*** Opening of Records for this task ***
(* ===== verification/Overlay.v ===== *)
(** * Overlays and the row chain of a fetch ([rust/src/source_common.rs])

    While a change is pushed it is not yet stored: fetches made during the push
    see it through an overlay spliced into the scan.  Row streams are the lists
    of rows they yield; the splices are the iterators of the source, drained.

    The comparators and the constraint test panic on rows of different types;
    their total readings ([compare_rows_rev], [cmatch]) are used here, and
    [row_typed_compare] and [cmatch_typed] say when the source agrees. *)

From stdpp Require Import base list numbers option sorting sets.
From Stdlib Require Import ZArith Lia.
From S2P Require Import Prelude Values Rows BTree BTreeFacts BTreeCursor Change Connections.

(** ** The reverse-aware comparator *)

Definition compare_rows_rev (sort : Sort) (reverse : bool) (a b : row) : comparison :=
  let c := row_cmp sort a b in
  if reverse then CompOpp c else c.

#[export] Instance compare_rows_rev_total sort reverse : TotalCmp (compare_rows_rev sort reverse).
Proof. destruct reverse; [apply (flip_total (row_cmp sort))|apply row_cmp_total]. Qed.

Definition cmatch (r : row) (c : Constraint) : bool :=
  bool_decide (constraint_matches r c = Some true).

Definition same_pk (a b : row) (pk : list nat) : option bool :=
  try_all (λ c, x ← a !! c; y ← b !! c; values_equal x y) pk.

Definition pk_match (a b : row) (pk : list nat) : bool :=
  bool_decide (same_pk a b pk = Some true).

(** ** Overlays and their narrowing *)

Record Overlay := MkOverlay { epoch : Z; overlay_change : source_change }.

Record Overlays := MkOverlays { ov_add : option row; ov_remove : option row }.

Definition overlays_is_empty (o : Overlays) : bool :=
  match ov_add o, ov_remove o with None, None => true | _, _ => false end.

(** [Option::filter]. *)
Definition ofilter {A} (p : A → bool) (o : option A) : option A :=
  match o with Some x => if p x then Some x else None | None => None end.

Definition overlays_from_change (o : option Overlay) : Overlays :=
  match overlay_change <$> o with
  | Some (SAdd r) => MkOverlays (Some r) None
  | Some (SRemove r) => MkOverlays None (Some r)
  | Some (SEdit r old) => MkOverlays (Some r) (Some old)
  | None => MkOverlays None None
  end.

Definition overlays_for_start_at (o : Overlays) (start_at : row) (sort : Sort) (reverse : bool) : Overlays :=
  let before r := is_lt (compare_rows_rev sort reverse r start_at) in
  MkOverlays (ofilter (λ r, negb (before r)) (ov_add o)) (ofilter (λ r, negb (before r)) (ov_remove o)).

Definition overlays_for_constraint (o : Overlays) (c : Constraint) : Overlays :=
  MkOverlays (ofilter (λ r, cmatch r c) (ov_add o)) (ofilter (λ r, cmatch r c) (ov_remove o)).

Definition overlays_for_multi_constraint (o : Overlays) (mc : MultiConstraint) : Overlays :=
  MkOverlays (ofilter (λ r, existsb (cmatch r) mc) (ov_add o))
    (ofilter (λ r, existsb (cmatch r) mc) (ov_remove o)).

Definition overlays_for_filter_predicate (o : Overlays) (p : RowPredicate) : Overlays :=
  MkOverlays (ofilter p (ov_add o)) (ofilter p (ov_remove o)).

(** [for mc in multi_constraints { if !mc.is_empty() { .. } }]. *)
Definition narrow_multi (o : Overlays) (mcs : list MultiConstraint) : Overlays :=
  foldl (λ o mc, if decide (mc = []) then o else overlays_for_multi_constraint o mc) o mcs.

Definition compute_overlays (start_at : option row) (constraint : option Constraint)
    (overlay : option Overlay) (sort : Sort) (reverse : bool)
    (pred : option RowPredicate) (mcs : list MultiConstraint) : Overlays :=
  let o := overlays_from_change overlay in
  let o := match start_at with Some s => overlays_for_start_at o s sort reverse | None => o end in
  let o := match constraint with Some c => overlays_for_constraint o c | None => o end in
  let o := narrow_multi o mcs in
  match pred with Some p => overlays_for_filter_predicate o p | None => o end.

(** ** The ordered splice *)

Record OverlaySplice := MkSplice {
  sp_inner : list row;
  sp_add : option row;
  sp_remove : option row;
  sp_sort : Sort;
  sp_reverse : bool;
  add_yielded : bool;
  remove_skipped : bool;
  buffered : option row
}.

(** The [loop] of [next]: a round consumes a row, or returns.  [None] is out
    of fuel. *)
Fixpoint splice_next_fuel (fuel : nat) (s : OverlaySplice) : option (option row * OverlaySplice) :=
  match fuel with
  | O => None
  | S fuel =>
      let '(pulled, inner) :=
        match buffered s with
        | Some r => (Some r, sp_inner s)
        | None => match sp_inner s with r :: l => (Some r, l) | [] => (None, []) end
        end in
      match pulled with
      | None =>
          match add_yielded s, sp_add s with
          | false, Some a =>
              Some (Some a, MkSplice inner None (sp_remove s) (sp_sort s) (sp_reverse s) true (remove_skipped s) None)
          | _, _ =>
              Some (None, MkSplice inner (sp_add s) (sp_remove s) (sp_sort s) (sp_reverse s)
                            (add_yielded s) (remove_skipped s) None)
          end
      | Some r =>
          let add_first :=
            match add_yielded s, sp_add s with
            | false, Some a => is_lt (compare_rows_rev (sp_sort s) (sp_reverse s) a r)
            | _, _ => false
            end in
          let remove_hit :=
            match remove_skipped s, sp_remove s with
            | false, Some rem => is_eq (compare_rows_rev (sp_sort s) (sp_reverse s) rem r)
            | _, _ => false
            end in
          if add_first then
            Some (sp_add s, MkSplice inner (sp_add s) (sp_remove s) (sp_sort s) (sp_reverse s)
                              true (remove_skipped s) (Some r))
          else if remove_hit then
            splice_next_fuel fuel
              (MkSplice inner (sp_add s) (sp_remove s) (sp_sort s) (sp_reverse s) (add_yielded s) true None)
          else
            Some (Some r, MkSplice inner (sp_add s) (sp_remove s) (sp_sort s) (sp_reverse s)
                            (add_yielded s) (remove_skipped s) None)
      end
  end.

(** At most one row is suppressed, so a pull takes at most two rounds. *)
Definition splice_next (s : OverlaySplice) : option (option row * OverlaySplice) :=
  splice_next_fuel 2 s.

(** Draining an iterator; [None] is out of fuel. *)
Fixpoint drain {S} (next : S → option (option row * S)) (fuel : nat) (s : S) : option (list row) :=
  match fuel with
  | O => None
  | S fuel =>
      '(r, s) ← next s;
      match r with
      | None => Some []
      | Some x => l ← drain next fuel s; Some (x :: l)
      end
  end.

(** Every row of the scan is yielded at most once, then the add: two more
    pulls than rows reach the end. *)
Definition generate_with_overlay_inner (inner : list row) (o : Overlays) (sort : Sort)
    (reverse : bool) : option (list row) :=
  if overlays_is_empty o then Some inner
  else drain splice_next (length inner + 2)
         (MkSplice inner (ov_add o) (ov_remove o) sort reverse false false None).

(** The epoch gate: a connection sees the overlay once it was pushed to. *)
Definition gate (overlay : option Overlay) (last_epoch : Z) : option Overlay :=
  ofilter (λ o, bool_decide (epoch o ≤ last_epoch)%Z) overlay.

Definition generate_with_overlay (start_at : option row) (rows : list row)
    (constraint : option Constraint) (overlay : option Overlay) (last_epoch : Z)
    (sort : Sort) (reverse : bool) (pred : option RowPredicate)
    (mcs : list MultiConstraint) : option (list row) :=
  let o := compute_overlays start_at constraint (gate overlay last_epoch) sort reverse pred mcs in
  generate_with_overlay_inner rows o sort reverse.

(** ** The unordered splice *)

Record OverlayUnordered := MkUnordered {
  un_inner : list row;
  un_add : option row;
  un_remove : option row;
  un_pk : list nat;
  add_emitted : bool;
  un_remove_skipped : bool
}.

Fixpoint unordered_loop (inner : list row) (s : OverlayUnordered) : option row * OverlayUnordered :=
  match inner with
  | [] => (None, MkUnordered [] (un_add s) (un_remove s) (un_pk s) (add_emitted s) (un_remove_skipped s))
  | r :: inner' =>
      let hit :=
        match un_remove_skipped s, un_remove s with
        | false, Some rem => pk_match r rem (un_pk s)
        | _, _ => false
        end in
      if hit then
        unordered_loop inner' (MkUnordered inner' (un_add s) (un_remove s) (un_pk s) (add_emitted s) true)
      else (Some r, MkUnordered inner' (un_add s) (un_remove s) (un_pk s) (add_emitted s) (un_remove_skipped s))
  end.

Definition unordered_next (s : OverlayUnordered) : option (option row * OverlayUnordered) :=
  if negb (add_emitted s) then
    match un_add s with
    | Some a => Some (Some a, MkUnordered (un_inner s) None (un_remove s) (un_pk s) true (un_remove_skipped s))
    | None =>
        Some (unordered_loop (un_inner s)
          (MkUnordered (un_inner s) None (un_remove s) (un_pk s) true (un_remove_skipped s)))
    end
  else Some (unordered_loop (un_inner s) s).

Definition generate_with_overlay_inner_unordered (inner : list row) (o : Overlays)
    (pk : list nat) : option (list row) :=
  if overlays_is_empty o then Some inner
  else drain unordered_next (length inner + 2) (MkUnordered inner (ov_add o) (ov_remove o) pk false false).

Definition generate_with_overlay_unordered (rows : list row) (constraint : option Constraint)
    (overlay : option Overlay) (last_epoch : Z) (pk : list nat) (pred : option RowPredicate)
    (mcs : list MultiConstraint) : option (list row) :=
  let o := overlays_from_change (gate overlay last_epoch) in
  let o := match constraint with Some c => overlays_for_constraint o c | None => o end in
  let o := narrow_multi o mcs in
  let o := match pred with Some p => overlays_for_filter_predicate o p | None => o end in
  generate_with_overlay_inner_unordered rows o pk.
*** Close of Records for this task ***
**Exercise description**.
Reproduce the entries exactly, but only from their first line to the line holding "(** ** Overlays and their narrowing *)", with that last line kept.

**Response to the exercise**.
(* ===== verification/Overlay.v ===== *)
(** * Overlays and the row chain of a fetch ([rust/src/source_common.rs])

    While a change is pushed it is not yet stored: fetches made during the push
    see it through an overlay spliced into the scan.  Row streams are the lists
    of rows they yield; the splices are the iterators of the source, drained.

    The comparators and the constraint test panic on rows of different types;
    their total readings ([compare_rows_rev], [cmatch]) are used here, and
    [row_typed_compare] and [cmatch_typed] say when the source agrees. *)

From stdpp Require Import base list numbers option sorting sets.
From Stdlib Require Import ZArith Lia.
From S2P Require Import Prelude Values Rows BTree BTreeFacts BTreeCursor Change Connections.

(** ** The reverse-aware comparator *)

Definition compare_rows_rev (sort : Sort) (reverse : bool) (a b : row) : comparison :=
  let c := row_cmp sort a b in
  if reverse then CompOpp c else c.

#[export] Instance compare_rows_rev_total sort reverse : TotalCmp (compare_rows_rev sort reverse).
Proof. destruct reverse; [apply (flip_total (row_cmp sort))|apply row_cmp_total]. Qed.

Definition cmatch (r : row) (c : Constraint) : bool :=
  bool_decide (constraint_matches r c = Some true).

Definition same_pk (a b : row) (pk : list nat) : option bool :=
  try_all (λ c, x ← a !! c; y ← b !! c; values_equal x y) pk.

Definition pk_match (a b : row) (pk : list nat) : bool :=
  bool_decide (same_pk a b pk = Some true).

(** ** Overlays and their narrowing *)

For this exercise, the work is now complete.